» **Listed entries**:
__________________________________________________

(** What a publish that returns went through. *)
Lemma upload_returns (skills : list skill) (repoUrl repoName : string)
    (options : UploadOptions) (s s' : state W) :
  uploadToRepository sys skills repoUrl repoName options s = (Ret tt, s') ->
  Forall (fun sk => isValidSkillName (name sk) = true) skills /\
  Forall (fun sk =>
            exists s1 s2,
              pass sys options repoName sk s1 = (Ret tt, s2) /\
              (confirmOverwrite sys options sk (targetOf sys repoName sk) s1 = (Ret false, s2)
               \/ target_clean sys (targetOf sys repoName sk) (world s2)))
         skills.
Proof.
  intros H.
  destruct (isValidRepoName repoName) eqn:Hn;
    [|unfold uploadToRepository in H; rewrite Hn in H; discriminate H].
  destruct (isValidGitUrl repoUrl) eqn:Hu;
    [|unfold uploadToRepository in H; rewrite Hn, Hu in H; discriminate H].
  rewrite upload_stages in H by assumption.
  apply bind_Ret_inv in H. destruct H as [[] [s0 [_ H]]].
  apply bind_Ret_inv in H. destruct H as [[] [s1 [Hloop _]]].
  split.
  - eapply Forall_impl;
      [|eapply (for_of_Ret_inv _ _ _ _
                  (fun sk _ _ => isValidSkillName (name sk) = true)); [|exact Hloop]].
    + intros sk [sa [sb [_ Hv]]]. exact Hv.
    + intros sk sa sb Hpass. now apply pass_returns in Hpass.
  - eapply for_of_Ret_inv; [|exact Hloop].
    intros sk sa sb Hpass. now apply pass_returns in Hpass.
Qed.

(** A publish that returns is the preparation, the passes one after the
    other, each declined or leaving its target clean, and what follows the
    loop. *)
Lemma upload_returns_through (skills : list skill) (repoUrl repoName : string)
    (options : UploadOptions) (s s' : state W) :
  uploadToRepository sys skills repoUrl repoName options s = (Ret tt, s') ->
  exists s0 s1,
    prepared sys repoUrl repoName s = (Ret tt, s0) /\
    passes (pass sys options repoName)
      (fun sk a b =>
         confirmOverwrite sys options sk (targetOf sys repoName sk) a = (Ret false, b)
         \/ target_clean sys (targetOf sys repoName sk) (world b))
      skills s0 s1 /\
    publishStaged sys options (mirrorDir sys repoName) skills s1 = (Ret tt, s').
Proof.
  intros H.
  destruct (isValidRepoName repoName) eqn:Hn;
    [|unfold uploadToRepository in H; rewrite Hn in H; discriminate H].
  destruct (isValidGitUrl repoUrl) eqn:Hu;
    [|unfold uploadToRepository in H; rewrite Hn, Hu in H; discriminate H].
  rewrite upload_stages in H by assumption.
  apply bind_Ret_inv in H. destruct H as [[] [s0 [Hprep H]]].
  apply bind_Ret_inv in H. destruct H as [[] [s1 [Hloop Hrest]]].
  exists s0, s1. split; [exact Hprep|]. split; [|exact Hrest].
  eapply for_of_Ret_passes; [|exact Hloop].
  intros sk a b Hpass. now apply pass_returns in Hpass.
Qed.

(** C3, amended: an invalid repository name or URL ends the publish with a
    reported error and status 1 before anything else happens; an invalid
    skill name ends it the same way when the loop reaches that skill, after
    the mirror was cloned or updated and the skills before it were copied,
    nothing being staged, committed or pushed; and a publish given an
    invalid skill name never returns. *)
Theorem validation_aborts (skills : list skill) (repoUrl repoName : string)
    (options : UploadOptions) (s : state W) :
  (isValidRepoName repoName = false ->
   uploadToRepository sys skills repoUrl repoName options s
   = (Exit 1, mkState (world s)
        (trace s ++ [EvError ("Error: Invalid repository name '" ++ repoName
            ++ "'. Repository names can only contain letters, numbers, dots, hyphens, and underscores, and cannot contain path traversal characters.")]))) /\
  (isValidRepoName repoName = true -> isValidGitUrl repoUrl = false ->
   uploadToRepository sys skills repoUrl repoName options s
   = (Exit 1, mkState (world s)
        (trace s ++ [EvError ("Error: Invalid Git URL '" ++ repoUrl
            ++ "'. URL must start with http://, https://, git://, or git@, and cannot contain command injection characters.")]))) /\
  (forall pre sk post s0 s1,
     skills = (pre ++ sk :: post)%list ->
     isValidRepoName repoName = true -> isValidGitUrl repoUrl = true ->
     prepared sys repoUrl repoName s = (Ret tt, s0) ->
     for_of pre (pass sys options repoName) s0 = (Ret tt, s1) ->
     isValidSkillName (name sk) = false ->
     uploadToRepository sys skills repoUrl repoName options s
     = (Exit 1, mkState (world s1)
          (trace s1 ++ [EvError ("Error: Invalid skill name '" ++ name sk
              ++ "'. Skill names can only contain letters, numbers, dots, hyphens, and underscores.")]))) /\
  (forall sk s',
     In sk skills -> isValidSkillName (name sk) = false ->
     uploadToRepository sys skills repoUrl repoName options s <> (Ret tt, s')).
Proof.
  repeat split.
  - intros Hn. unfold uploadToRepository. now rewrite Hn.
  - intros Hn Hu. unfold uploadToRepository. now rewrite Hn, Hu.
  - intros pre sk post s0 s1 -> Hn Hu Hprep Hpre Hv.
    rewrite (upload_from_pass _ _ _ _ _ _ _ _ _ Hn Hu Hprep Hpre).
    unfold pass, processSkill. now rewrite Hv.
  - intros sk s' Hin Hv H.
    destruct (upload_returns skills repoUrl repoName options s s' H) as [Hall _].
    rewrite Forall_forall in Hall. specialize (Hall sk Hin). congruence.
Qed.

End Pipeline.

Section Checks.

Context {W : Type} (sys : Sys W).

__________________________________________________

» **Problem details**: Reproduce exactly, and only, the part of the listing above that begins at the line with "pass sys options repoName sk" and goes on through the line with "Lemma upload_returns_through (skills".

» **Answer below**:
              pass sys options repoName sk s1 = (Ret tt, s2) /\
              (confirmOverwrite sys options sk (targetOf sys repoName sk) s1 = (Ret false, s2)
               \/ target_clean sys (targetOf sys repoName sk) (world s2)))
         skills.
Proof.
  intros H.
  destruct (isValidRepoName repoName) eqn:Hn;
    [|unfold uploadToRepository in H; rewrite Hn in H; discriminate H].
  destruct (isValidGitUrl repoUrl) eqn:Hu;
    [|unfold uploadToRepository in H; rewrite Hn, Hu in H; discriminate H].
  rewrite upload_stages in H by assumption.
  apply bind_Ret_inv in H. destruct H as [[] [s0 [_ H]]].
  apply bind_Ret_inv in H. destruct H as [[] [s1 [Hloop _]]].
  split.
  - eapply Forall_impl;
      [|eapply (for_of_Ret_inv _ _ _ _
                  (fun sk _ _ => isValidSkillName (name sk) = true)); [|exact Hloop]].
    + intros sk [sa [sb [_ Hv]]]. exact Hv.
    + intros sk sa sb Hpass. now apply pass_returns in Hpass.
  - eapply for_of_Ret_inv; [|exact Hloop].
    intros sk sa sb Hpass. now apply pass_returns in Hpass.
Qed.

(** A publish that returns is the preparation, the passes one after the
    other, each declined or leaving its target clean, and what follows the
    loop. *)
Lemma upload_returns_through (skills : list skill) (repoUrl repoName : string)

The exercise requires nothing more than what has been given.